First day back at school. Cartwheels and whoops of joy. Six hours less of treading carefully to avoid landmines which might go off in my face. The silence is magical.
Mayhem is in good spirits when I collect her from school, but within 10 minutes of getting home, she is howling. She has a pain in her left side, she says it hurts to go the toilet, she is clutching the area where I’d imagine a left kidney would be. Herein lies a few dilemmas, which I mull over as I continue to make their hot chocolate:
- She claims to have pains, headaches and illnesses whenever she feels out of her depth. Is this pain real? She’s a very convincing actress.
- She has no left kidney
Mayhem’s left kidney never turned up to the party whilst she was gestating away (otherwise) happily in my uterus. At times a dark spot appeared in scans (a story for another time), but after a bit of poking and prodding for six months following her birth, it was decided that the left kidney was definitely not joining us on this journey.

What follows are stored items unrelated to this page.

(** [String.prototype.padStart(targetLength)] with the default filler, a
    space: shorter strings are filled on the left, others are returned as
    they are. *)
Definition padStart (s : jsstring) (targetLength : nat) : jsstring :=
  repeat [32] (targetLength - length s) ++ s.

(** [Number::toString] on an integer below 10^21 in magnitude: its decimal
    digits, with a minus sign when negative. *)
Definition of_Z (n : Z) : jsstring :=
  u (NilZero.string_of_int (Z.to_int n)).

(** Is the code unit a decimal digit? *)
Definition is_digit (c : Z) : bool := (48 <=? c) && (c <=? 57).

(** Longest prefix of decimal digits, and what follows it. *)
Fixpoint span_digits (s : jsstring) : jsstring * jsstring :=
  match s with
  | c :: r =>
      if is_digit c
      then let (ds, rest) := span_digits r in (c :: ds, rest)
      else ([], s)
  | [] => ([], [])
  end.

(** Value of a digit sequence read in base ten. *)
Definition digits_value (ds : jsstring) : Z :=
  fold_left (fun acc c => 10 * acc + (c - 48)) ds 0.

(** Does [s] start with [p]?  If so, what follows. *)
Fixpoint strip_prefix (p s : jsstring) : option jsstring :=
  match p, s with
  | [], _ => Some s
  | x :: p', y :: s' => if x =? y then strip_prefix p' s' else None
  | _ :: _, [] => None
  end.

(** The text after the character [c], when [s] starts with it. *)
Definition take_char (c : Z) (s : jsstring) : option jsstring :=
  match s with
  | x :: r => if x =? c then Some r else None
  | [] => None
  end.

(** An optional sign: is it a minus, and the text after it.  A plus sign is
    taken only where the grammar allows one. *)
Definition take_sign (allow_plus : bool) (s : jsstring) : bool * jsstring :=
  match s with
  | c :: r =>
      if c =? 45 then (true, r)
      else if allow_plus && (c =? 43) then (false, r)
      else (false, s)
  | [] => (false, [])
  end.

End JsString.
Import JsString.

(* ================================================================== *)
(** * JavaScript numbers *)
(* ================================================================== *)

Module Number.

(** A binary64 value.  [Finite m e] is [m * 2^e] in canonical form: either
    [2^52 <= |m| < 2^53] and [-1074 <= e <= 971], or [|m| < 2^52] and
    [e = -1074] (subnormals and zero).  The sign of zero is not kept: the
    program only compares numbers with [>]. *)
Inductive number :=
| NaN
| Infinity (negative : bool)
| Finite (m e : Z).

(** [floor (log2 (n / d))] for positive [n] and [d]. *)
Definition binade (n d : Z) : Z :=
  let l := Z.log2 n - Z.log2 d in
  let fits := if 0 <=? l then d * 2 ^ l <=? n else d <=? n * 2 ^ (- l) in
  if fits then l else l - 1.

(** A mantissa that rounding carried to [2^53] moves to the next binade;
    beyond the largest exponent the value is infinite. *)
Definition normalize (m e : Z) : number :=
  let '(m', e') := if m =? 2 ^ 53 then (2 ^ 52, e + 1) else (m, e) in
  if 971 <? e' then Infinity false else Finite m' e'.

(** The binary64 value nearest to [n / d] (ties to even), for positive [n]
    and [d]. *)
Definition round_ratio (n d : Z) : number :=
  let e := Z.max (binade n d - 52) (-1074) in
  let num := if 0 <=? e then n else n * 2 ^ (- e) in
  let den := if 0 <=? e then d * 2 ^ e else d in
  let k := num / den in
  let r := num mod den in
  let m :=
    if den <? 2 * r then k + 1
    else if 2 * r =? den then (if Z.even k then k else k + 1)
    else k in
  normalize m e.

Definition zero : number := Finite 0 (-1074).

(** The nearest binary64 value to [(-1)^negative * n / d], [0 <= n], [0 < d]. *)
Definition round_signed (negative : bool) (n d : Z) : number :=
  if n =? 0 then zero
  else match round_ratio n d with
       | Finite m e => Finite (if negative then - m else m) e
       | Infinity _ => Infinity negative
       | NaN => NaN
       end.

(** The value of a decimal numeral: the digits [ds] (integer and fraction
    digits together) scaled by [10^scale]. *)
Definition of_decimal (negative : bool) (ds : jsstring) (scale : Z) : number :=
  let n := digits_value ds in
  if 0 <=? scale then round_signed negative (n * 10 ^ scale) 1
  else round_signed negative n (10 ^ (- scale)).

(** The relational operator [a > b]: false as soon as an operand is NaN. *)
Definition gt (a b : number) : bool :=
  match a, b with
  | NaN, _ | _, NaN => false
  | Infinity na, Infinity nb => nb && negb na
  | Infinity na, Finite _ _ => negb na
  | Finite _ _, Infinity nb => nb
  | Finite m1 e1, Finite m2 e2 =>
      let e := Z.min e1 e2 in
      m2 * 2 ^ (e2 - e) <? m1 * 2 ^ (e1 - e)
  end.

(** The relational operator [a <= b]. *)
Definition le (a b : number) : bool :=
  match a, b with
  | NaN, _ | _, NaN => false
  | Infinity na, Infinity nb => na || negb nb
  | Infinity na, Finite _ _ => na
  | Finite _ _, Infinity nb => negb nb
  | Finite m1 e1, Finite m2 e2 =>
      let e := Z.min e1 e2 in
      m1 * 2 ^ (e1 - e) <=? m2 * 2 ^ (e2 - e)
  end.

Recently in a conversation with a close friend, on a particularly difficult day, I wailed dramatically (and in jest) down the phone that, perhaps, her left kidney is lodged in her brain, blocking out our voices and causing selective hearing. Of course I was not seriously entertaining the thought that it’s actually lodged between her ears. The nuclear kidney scan would have found it and we’ve had her hearing tested. Twice. My demented wittering did make me wonder very briefly whether we needed to review the kidney thing, apart from urging her to keep hydrated, we give it little thought.
So on any normal day, when she howls in pain, I’d administer sympathy (and get yelled at for doing it incorrectly), monitor for signs of real distress or illness and ride out the storm as appropriate.
Today I administer sympathy, Calpol and her Kindle. Pain subsides remarkably quickly as soon as the soothing hard lines of the tablet makes contact with her fingers and the flashing images connect with her eyes. Twenty-first Century magic. One of my eyebrows raise involuntarily, I force it back down (she definitely won’t like my face with a wonky eyebrow).
I say: “It’s probably just the lack of fruit and vegetables you’ve had over the holiday, too much bread, not enough fibre”, always happy to have any opportunity to discuss her dietary short-comings in a non-confrontational way.
But there’s a little nagging voice in the back of my head. What if some tiny mutant piece of left kidney or cyst is waiting to explode at 2am in the morning, not only dragging us out of bed, but also earning us the badge of neglectful parents, to sit neatly alongside the poor parenting one we’ve been donning for 6 years. I know the eighties is back in fashion, but one badge is enough.
So off to A&E we go.
They tell us it’s probably an irritable bowl, but they also agree that it would be sensible to send in another search party. Leaving me to wonder why it’s not this easy to get a referral to CAHMS. Maybe I’ll suggest a Top Trumps style trade – I’ll trade one (missing) kidney check-up referral for one appointment with a children’s mental health professional who won’t tell me that she has Oppositional Defiant Disorder (again), suggesting that we have (more) parent coaching in techniques (that clearly don’t work).
We do have a CAHMS referral request in progress (second attempt last year – I’m sure there will be more on this later), but I’m going to hedge bets that we see a nephrologist and find out a lot faster that she (still) has no left kidney.